#### [Problem details]
Transcribe the material from its first line onward, ending with the line that contains "Z) ≤ 4)%nat" and adding nothing beyond it.

#### [Dataset excerpts]
━━━━

(** ** The definitions at work on the small service *)

Example demo_sports :
  outcome (predict (cuda_device 0) (Demo.request "the match won") Demo.service)
  = Ok (categories_response "Sports").
Proof. vm_compute. reflexivity. Qed.

Example demo_business :
  outcome (predict cpu_device (Demo.request "shares fell") Demo.service)
  = Ok (categories_response "Business").
Proof. vm_compute. reflexivity. Qed.

Example demo_argmax_first_of_ties : argmax_row [3; 7; 7; 1] = Ok 1%nat.
Proof. reflexivity. Qed.

Example demo_to_numpy_cuda_grad :
  to_numpy (mkTensor float32 [2%nat] [5; 6] (cuda_device 0) true)
  = Ok (mkArray float32 [2%nat] [5; 6]).
Proof. reflexivity. Qed.

Lemma demo_classifies :
  Classifies Demo.packed (JStr "the match won") ["the"; "match"; "won"] [2; 3; 7]
    [mkNodeArg "input" "tensor(int64)"] [mkNodeArg "output" "tensor(float)"]
    (mkNodeArg "input" "tensor(int64)") (mkNodeArg "output" "tensor(float)")
    ["CUDAExecutionProvider"; "CPUExecutionProvider"] [1; 2; 0; 0] [[[1; 2; 0; 0]]].
Proof.
  split; try (vm_compute; reflexivity).
  repeat constructor.
Defined.

(** C2, on the small service: three tokens, class 2. *)
Lemma classify_categories_steps_witness :
  Classifies Demo.packed (JStr "the match won") ["the"; "match"; "won"] [2; 3; 7]
    [mkNodeArg "input" "tensor(int64)"] [mkNodeArg "output" "tensor(float)"]
    (mkNodeArg "input" "tensor(int64)") (mkNodeArg "output" "tensor(float)")
    ["CUDAExecutionProvider"; "CPUExecutionProvider"] [1; 2; 0; 0] [[[1; 2; 0; 0]]]
  ∧ ([1; 2; 0; 0] : list Z) ≠ []
  ∧ (length ([1; 2; 0; 0]%Z : list Z) ≤ 4)%nat
  ∧ outcome (classify_categories (cuda_device 0) (JStr "the match won") Demo.service)
    = Ok (Some 2).
Proof.
  split; [exact demo_classifies|].
  split; [discriminate|].
  split; [simpl; lia|].
  destruct (classify_categories_steps (cuda_device 0) (JStr "the match won")
              Demo.service _ _ _ _ _ _ _ _ _ demo_classifies)
    as (k & Hk & _ & Hrun & _); [discriminate|simpl; lia|].
  rewrite Hrun. injection Hk as <-. reflexivity.
Defined.

(** C1 as amended, on the small service. *)
Lemma predict_returns_category_witness :
  ({[ "text" := JStr "the match won" ]} : gmap string json) !! "text"
  = Some (JStr "the match won")
  ∧ news_label Demo.service = Some label_table
  ∧ ∃ c, outcome (predict (cuda_device 0) (Demo.request "the match won") Demo.service)
         = Ok (categories_response c)
         ∧ c ∈ categories
         ∧ final (predict (cuda_device 0) (Demo.request "the match won") Demo.service)
           = Demo.service.
Proof.
  split; [reflexivity|]. split; [reflexivity|].
  apply (predict_returns_category (cuda_device 0) {[ "text" := JStr "the match won" ]}
           "the match won" Demo.service ["the"; "match"; "won"] [2; 3; 7]
           [mkNodeArg "input" "tensor(int64)"] [mkNodeArg "output" "tensor(float)"]
           (mkNodeArg "input" "tensor(int64)") (mkNodeArg "output" "tensor(float)")
           ["CUDAExecutionProvider"; "CPUExecutionProvider"] [1; 2; 0; 0]
           [[[1; 2; 0; 0]]]);
    [reflexivity|reflexivity|exact demo_classifies|discriminate|simpl; lia].
Defined.

(** C1 as stated fails: the empty sentence has no tokens, its tensor is of
    dtype float32, the session refuses it, and [predict] raises. *)
Lemma predict_category_counterexample :
  dict_get (Demo.request "") "text" = Ok (JStr "")
  ∧ news_label Demo.service = Some label_table
  ∧ outcome (predict (cuda_device 0) (Demo.request "") Demo.service)
    = Raise (Exn KeyError "None")
  ∧ ¬ ∃ c, outcome (predict (cuda_device 0) (Demo.request "") Demo.service)
           = Ok (categories_response c)
           ∧ c ∈ categories.
Proof.
  assert (E : outcome (predict (cuda_device 0) (Demo.request "") Demo.service)
              = Raise (Exn KeyError "None")) by (vm_compute; reflexivity).
  split; [reflexivity|]. split; [reflexivity|]. split; [exact E|].
  intros (c & Hc & _). rewrite E in Hc. discriminate.
Qed.

(** C8, on the small service and the empty sentence. *)
Lemma predict_KeyError_on_inference_error_witness :
  ERun ["output"] {[ "input" := session_input [] ]}
       (Raise (Exn InvalidArgument "Unexpected input data type"))
    ∈ trace (classify_categories (cuda_device 0) (JStr "") Demo.service)
  ∧ isinstance (Exn InvalidArgument "Unexpected input data type")
               [RuntimeError; InvalidArgument] = true
  ∧ outcome (classify_categories (cuda_device 0) (JStr "") Demo.service) = Ok None
  ∧ ∃ msg, outcome (predict (cuda_device 0) (Demo.request "") Demo.service)
           = Raise (Exn KeyError msg).
Proof.
  assert (Hev : ERun ["output"] {[ "input" := session_input [] ]}
                  (Raise (Exn InvalidArgument "Unexpected input data type"))
                ∈ trace (classify_categories (cuda_device 0) (JStr "") Demo.service)).
  { apply list_elem_of_In. vm_compute. do 6 right. left. reflexivity. }
  split; [exact Hev|]. split; [reflexivity|].
  destruct (predict_KeyError_on_inference_error (cuda_device 0) (JStr "") Demo.service
              _ _ _ Hev eq_refl) as (Hnone & _ & Hpredict).
  split; [exact Hnone|].
  destruct (Hpredict (Demo.request "")) as (Hkey & _); [reflexivity|reflexivity|].
  exact Hkey.
Defined.

(** C9, on the small service and an empty body. *)
Lemma predict_without_text_witness :
  (∅ : gmap string json) !! "text" = None
  ∧ news_label Demo.service = Some label_table
  ∧ predict (cuda_device 0) (JObj ∅) Demo.service
    = ([EPrint SetupPipeline;
        ETokenizer JNull (Raise (Exn AttributeError "object has no attribute 'lower'"))],
       Demo.service,
       Raise (Exn AttributeError "object has no attribute 'lower'")).
Proof.
  split; [reflexivity|]. split; [reflexivity|].
  destruct (predict_without_text (cuda_device 0) ∅ Demo.service label_table)
    as (_ & _ & Hraise); [reflexivity|reflexivity|].
  apply Hraise. reflexivity.
Defined.

(** * More of the code *)

Section Edges.
Context {F : Type} `{Float F}.
Implicit Types (self : OnnxService F) (t : list (event F)).

Lemma tokenizer_calls_app t1 t2 :
  tokenizer_calls (t1 ++ t2) = tokenizer_calls t1 ++ tokenizer_calls t2.
Proof. apply List.filter_app. Qed.

Lemma tokenizer_calls_cons (ev : event F) t :
  tokenizer_calls (ev :: t)
  = if is_tokenizer ev then ev :: tokenizer_calls t else tokenizer_calls t.
Proof. reflexivity. Qed.

Lemma tokenizer_calls_lookup_events (v : string → result Z) toks :
  tokenizer_calls (F:=F) (lookup_events v toks) = [].
Proof.
  induction toks as [|tok toks IH]; [reflexivity|].
  simpl. now destruct (v tok).
Qed.

Ltac filters_simpl :=
  unfold trace, outcome, final; cbn [fst snd app];
  repeat first
    [ rewrite run_calls_app | rewrite error_lines_app | rewrite tokenizer_calls_app
    | rewrite run_calls_lookup_events | rewrite error_lines_lookup_events
    | rewrite tokenizer_calls_lookup_events
    | rewrite run_calls_cons | rewrite error_lines_cons | rewrite tokenizer_calls_cons
    | progress cbn [is_run is_error_line is_tokenizer app fst snd] ].

(** Either an exception leaves [classify_categories] before the session is
    run, or every statement before the [try] block succeeded. *)
Lemma classify_prelude_cases device sentence self :
  let o := classify_categories device sentence self in
  (run_calls (trace o) = [] ∧ error_lines (trace o) = []
   ∧ tokenizer_calls (trace o)
     = [ETokenizer sentence (tokenizer (artifacts self) sentence)]
   ∧ ∃ e, outcome o = Raise e)
  ∨ (∃ toks ids inputs outputs inp out provs,
       tokenizer (artifacts self) sentence = Ok toks
       ∧ Forall2 (λ tok i, vocab (artifacts self) tok = Ok i) toks ids
       ∧ forallb in_int64 ids = true
       ∧ get_inputs (model (artifacts self)) = Ok inputs
       ∧ index0 inputs = Ok inp
       ∧ get_outputs (model (artifacts self)) = Ok outputs
       ∧ index0 outputs = Ok out
       ∧ get_providers (model (artifacts self)) = Ok provs).
Proof.
  intros o. subst o.
  unfold classify_categories, get_pipeline.
  cbv [bind print ret lift call artifacts_tokenizer try_except raise]. cbn [fst snd].
  destruct (tokenizer (artifacts self) sentence) as [toks|e] eqn:Htok;
    [|left; filters_simpl; eauto 10].
  rewrite for_list_vocab.
  destruct (lookup_all (vocab (artifacts self)) toks) as [ids|e] eqn:Hids;
    [|left; filters_simpl; eauto 10].
  destruct (torch_tensor ids) as [tensor|e] eqn:Ht;
    [|left; filters_simpl; eauto 10].
  apply (torch_tensor_to_numpy device) in Ht as [Hint ->].
  destruct (get_inputs (model (artifacts self))) as [inputs|e] eqn:Hin;
    [|left; filters_simpl; eauto 10].
  destruct (index0 inputs) as [inp|e] eqn:Hin0; [|left; filters_simpl; eauto 10].
  destruct (get_outputs (model (artifacts self))) as [outputs|e] eqn:Hout;
    [|left; filters_simpl; eauto 10].
  destruct (index0 outputs) as [out|e] eqn:Hout0; [|left; filters_simpl; eauto 10].
  destruct (get_providers (model (artifacts self))) as [provs|e] eqn:Hprov;
    [|left; filters_simpl; eauto 10].
  right. exists toks, ids, inputs, outputs, inp, out, provs.
  apply lookup_all_Ok in Hids. auto 10.
Qed.

(** When every statement before the [try] block succeeds, the run of
    [classify_categories] is decided by the result of the session's [run]. *)
Lemma classify_reaches_run device sentence self toks ids inputs outputs inp out provs :
  tokenizer (artifacts self) sentence = Ok toks →
  Forall2 (λ tok i, vocab (artifacts self) tok = Ok i) toks ids →
  forallb in_int64 ids = true →
  get_inputs (model (artifacts self)) = Ok inputs →
  index0 inputs = Ok inp →
  get_outputs (model (artifacts self)) = Ok outputs →
  index0 outputs = Ok out →
  get_providers (model (artifacts self)) = Ok provs →
  let feed : gmap string (ndarray Z) := {[ name inp := session_input ids ]} in
  let r := run (model (artifacts self)) [name out] feed in
  let pre := EPrint SetupPipeline :: ETokenizer sentence (Ok toks)
             :: zip_with (λ tok i, EVocab tok (Ok i)) toks ids
             ++ [EGetInputs (Ok inputs); EGetOutputs (Ok outputs);
                 EGetProviders (Ok provs); EPrint (Providers provs);
                 ERun [name out] feed r] in
  classify_categories device sentence self
  = match r with
    | Ok outs =>
        (pre, self,
         result_bind (index0 outs) (λ m,
         result_bind (argmax1 m) (λ am,
         result_bind (item am) (λ i, Ok (Some (i + 1))))))
    | Raise e =>
        if isinstance e [RuntimeError; InvalidArgument] then
          (pre ++ [EPrint (ErrorWithShape [length ids] e)], self, Ok None)
        else (pre, self, Raise e)
    end.
Proof.
  intros Htok Hids Hint Hin Hin0 Hout Hout0 Hprov feed r pre. subst pre r feed.
  unfold classify_categories, get_pipeline.
  cbv [bind print ret lift call artifacts_tokenizer try_except raise]. cbn [fst snd].
  rewrite Htok, for_list_vocab.
  rewrite (lookup_events_Ok _ _ _ Hids).
  apply lookup_all_Ok in Hids. rewrite Hids.
  destruct (torch_tensor ids) as [tensor|e] eqn:Ht.
  2: { unfold torch_tensor in Ht. rewrite Hint in Ht. discriminate. }
  apply (torch_tensor_to_numpy device) in Ht as [_ ->].
  rewrite Hin, Hin0, Hout, Hout0, Hprov.
  rewrite lookup_singleton_eq.
  destruct (run _ _ _) as [outs|e].
  - destruct (index0 outs) as [m|e] eqn:Hm; simpl.
    2: { apply index0_Raise in Hm. destruct e as [c msg]; simpl in Hm; subst c.
         reflexivity. }
    destruct (argmax1 m) as [am|e] eqn:Ham; simpl.
    2: { apply argmax1_Raise in Ham. destruct e as [c msg]; simpl in Ham; subst c.
         reflexivity. }
    destruct (item am) as [i|e] eqn:Hi; simpl.
    2: { apply item_Raise in Hi. destruct e as [c msg]; simpl in Hi; subst c.
         reflexivity. }
    reflexivity.
  - destruct (isinstance e [RuntimeError; InvalidArgument]); simpl.
    + now rewrite <- !app_assoc.
    + reflexivity.
Qed.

━━━━

#### [Written response]
(** ** The definitions at work on the small service *)

Example demo_sports :
  outcome (predict (cuda_device 0) (Demo.request "the match won") Demo.service)
  = Ok (categories_response "Sports").
Proof. vm_compute. reflexivity. Qed.

Example demo_business :
  outcome (predict cpu_device (Demo.request "shares fell") Demo.service)
  = Ok (categories_response "Business").
Proof. vm_compute. reflexivity. Qed.

Example demo_argmax_first_of_ties : argmax_row [3; 7; 7; 1] = Ok 1%nat.
Proof. reflexivity. Qed.

Example demo_to_numpy_cuda_grad :
  to_numpy (mkTensor float32 [2%nat] [5; 6] (cuda_device 0) true)
  = Ok (mkArray float32 [2%nat] [5; 6]).
Proof. reflexivity. Qed.

Lemma demo_classifies :
  Classifies Demo.packed (JStr "the match won") ["the"; "match"; "won"] [2; 3; 7]
    [mkNodeArg "input" "tensor(int64)"] [mkNodeArg "output" "tensor(float)"]
    (mkNodeArg "input" "tensor(int64)") (mkNodeArg "output" "tensor(float)")
    ["CUDAExecutionProvider"; "CPUExecutionProvider"] [1; 2; 0; 0] [[[1; 2; 0; 0]]].
Proof.
  split; try (vm_compute; reflexivity).
  repeat constructor.
Defined.

(** C2, on the small service: three tokens, class 2. *)
Lemma classify_categories_steps_witness :
  Classifies Demo.packed (JStr "the match won") ["the"; "match"; "won"] [2; 3; 7]
    [mkNodeArg "input" "tensor(int64)"] [mkNodeArg "output" "tensor(float)"]
    (mkNodeArg "input" "tensor(int64)") (mkNodeArg "output" "tensor(float)")
    ["CUDAExecutionProvider"; "CPUExecutionProvider"] [1; 2; 0; 0] [[[1; 2; 0; 0]]]
  ∧ ([1; 2; 0; 0] : list Z) ≠ []
  ∧ (length ([1; 2; 0; 0]%Z : list Z) ≤ 4)%nat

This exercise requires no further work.